On Meteors and Megatons - defrost
http://nuclearsecrecy.com/blog/2013/02/19/on-meteors-and-megatons/

======
defrost
See also: Meteors Against Nukes [1] from the FAS Strategic Security Blog

>> Impact sites still have to be found but one reportedly was Chebarkul Lake,
some 72 kilometers (45 miles) southwest of the city of Chelyabinsk. Another
piece impacted near the town of Zlatoust some 80 kilometers (49 miles) to the
northwest.

Approximately 88 kilometers (55 miles) northeast of Chebarkul Lake is
Chelyabinsk-65 (Mayak), a plutonium production and fissile material storage
complex. Another 40 miles to the north is Chelyabinsk-70 (Snezhinsk), a
nuclear warhead design and storage complex.
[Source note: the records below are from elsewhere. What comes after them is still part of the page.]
(** ** Any call *)

Lemma mwp_perform o σ μ :
  serves σ μ -> issued T σ o ->
  mwp (perform o) (fun x => served σ o (Done x)) (fun msg => served σ o (Panicked msg)) μ.
Proof.
  intros Hs Hi. destruct o as [u us|id us|id]; cbn [perform]; [by apply mwp_launch_served | |].
  - destruct Hi as [[x Hx] Hfit]. apply mwp_bind. destruct (is_running x) eqn:Hr.
    + destruct x as [r| |]; try done. destruct Hs as [ds Hv].
      destruct (inv_running _ _ _ _ _ Hv Hx) as (d & ds' & Hv' & <- & Hd).
      eapply mwp_mono; [exact (mwp_resume_running _ _ _ us _ Hv' Hfit)| |].
      * intros y μ' (-> & Hy). by apply mwp_ret.
      * intros msg μ' (Hmsg & _ & Hμ'). eexists. split; [|exact Hμ'].
        apply may_panic. by rewrite Hx, <- Hd, Hmsg.
    + eapply mwp_mono; [exact (mwp_resume_settled id us x σ μ Hs Hx Hr)| |done].
      intros y μ' (-> & Hμ'). apply mwp_ret. exists σ. split; [by eapply may_ignore | done].
  - apply mwp_bind. eapply mwp_mono; [exact (mwp_drop id σ μ Hs Hi)| |done].
    intros y μ' Hμ'. apply mwp_ret. eexists. split; [by apply may_drop | exact Hμ'].
Qed.

(** A thread that has not used the library, in a process that has not. *)
Record fresh_process μ : Prop := {
  fp_ground : ground s f T (m_world μ);
  fp_clock : clock_ok T (w_clock (m_world μ)) (m_env μ);
  fp_home : homes F (w_tcb (m_world μ));
  fp_groups : w_groups (m_world μ) = OnceNew;
  fp_stacks : w_stacks (m_world μ) = OnceNew;
  fp_stores : w_localstores (m_world μ) = OnceNew;
  fp_heap : w_heap (m_world μ) = ∅;
  fp_lingers : m_lingers μ = ∅;
}.

Lemma fresh_serves μ :
  fresh_process μ -> (forall x, is_Some (blocks (w_tcb (m_world μ)) !! x) -> Old x) -> serves ∅ μ.
Proof.
  intros [] Hold. exists []. split; try done; try constructor.
  - intros x [y Hy]. rewrite fp_heap0 in Hy. by rewrite lookup_empty in Hy.
  - intros d1 d2 n Hd. by apply elem_of_nil in Hd.
  - done.
  - constructor.
  - exists []. split_and!; [by left | done | constructor | done | intros x Hx; left; by apply Hold].
  - done.
  - intros id. by rewrite fp_lingers0, lookup_empty.
Qed.

Lemma issued_known o σ μ : serves σ μ -> issued T (m_lingers μ) o -> issued T σ o.
Proof.
  intros [ds Hv]. destruct o as [u us|id us|id]; simpl; [done | |]; by rewrite (inv_known _ _ _ _ Hv).
Qed.

End Custody.

(** ** Whole sessions *)

Section Sessions.
Context `{PlatformLaws}.
Context (F Old : Z -> Prop) (T : span).
Hypothesis T_u64 : until T <= U64.
Hypothesis calls_work : no_failures.
Hypothesis granted : obliging F.
Implicit Types (μ : machine) (σ : gmap nat status).

(** A change of threads between two calls. *)
Lemma ground_switch s s' f th μ :
  ground s f T (m_world μ) -> may_call s' (m_world (switch_thread th μ)) ->
  ground s' (th_fs th) T (m_world (switch_thread th μ)).
Proof. intros [] [_ Hth]. by split. Qed.

Lemma beside_switch s s' f th μ :
  ground s f T (m_world μ) -> clock_ok T (w_clock (m_world μ)) (m_env μ) ->
  may_call s' (m_world (switch_thread th μ)) ->
  beside s' (th_fs th) T (fun _ => False) (fun _ => False) μ (switch_thread th μ).
Proof. intros Hg Hc Hm. split; try done. by eapply ground_switch. Qed.

Lemma inv_switch s s' f th ds σ μ :
  inv F Old s f T ds σ μ -> link_restores_mask = true -> F (th_fs th) ->
  may_call s' (m_world (switch_thread th μ)) -> inv F Old s' (th_fs th) T ds σ (switch_thread th μ).
Proof.
  intros [] Hlink Hf Hm. split; try done; [by eapply ground_switch | | by eapply stores_held_same].
  rewrite Forall_forall in v_held0 |- *. intros d [Hp Hx] % v_held0. split; [|done].
  eapply pending_moved; [exact Hp | by right | | by eapply beside_switch | tauto..| |].
  - split; [by apply v_home0|]. split; by apply granted.
  - by apply Hp.
  - tauto.
Qed.

(** The thread that makes the next call. *)
Definition served_on (s : Signal) (f : Z) σ μ : Prop := s <> Kill /\ F f /\ serves F Old s f T σ μ.

Lemma session_serves s f μ0 l μ :
  s <> Kill -> F f -> fresh_process F s f T μ0 -> session F T μ0 l μ ->
  (forall x, is_Some (blocks (w_tcb (m_world μ0)) !! x) -> Old x) ->
  exists s' f' σ, spec_session l σ /\ served_on s' f' σ μ.
Proof.
  intros Hkill Hhome Hf Hs Hold. induction Hs as [|l μ1 o x μ2 _ (s1 & f1 & σ & Hl & Hk & Hh & Hσ) Hi Ho
    |l μ1 th s1 _ (s2 & f2 & σ & Hl & _ & _ & ds & Hv) Hlink Hh Hm].
  - exists s, f, ∅. split; [constructor|]. split_and!; [done | done | by apply fresh_serves].
  - pose proof (mwp_perform F Old s1 f1 T Hk T_u64 calls_work granted Hh o σ μ1 Hσ
      (issued_known _ _ _ _ _ _ _ _ Hσ Hi)) as Hp. unfold mwp in Hp.
    rewrite Ho in Hp. assert (served F Old s1 f1 T σ o x μ2) as (σ' & Ha & Hs') by by destruct x.
    exists s1, f1, σ'. split; [by econstructor | done].
  - exists s1, (th_fs th), σ. split; [done|]. split_and!; [apply Hm | done |]. exists ds.
    by eapply inv_switch.
Qed.
End Sessions.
Right in the meteor’s path, approximately 115 kilometers (72 miles) southwest
of Chebarkul Lake, is Zlatoust-36, one of the two main warhead assembly and
disassembly facilities in Russia. Adjacent to the facility is a national-level
nuclear weapons storage site. <<

[1] [http://www.fas.org/blog/ssp/2013/02/meteors-against-
nukes.ph...](http://www.fas.org/blog/ssp/2013/02/meteors-against-nukes.php)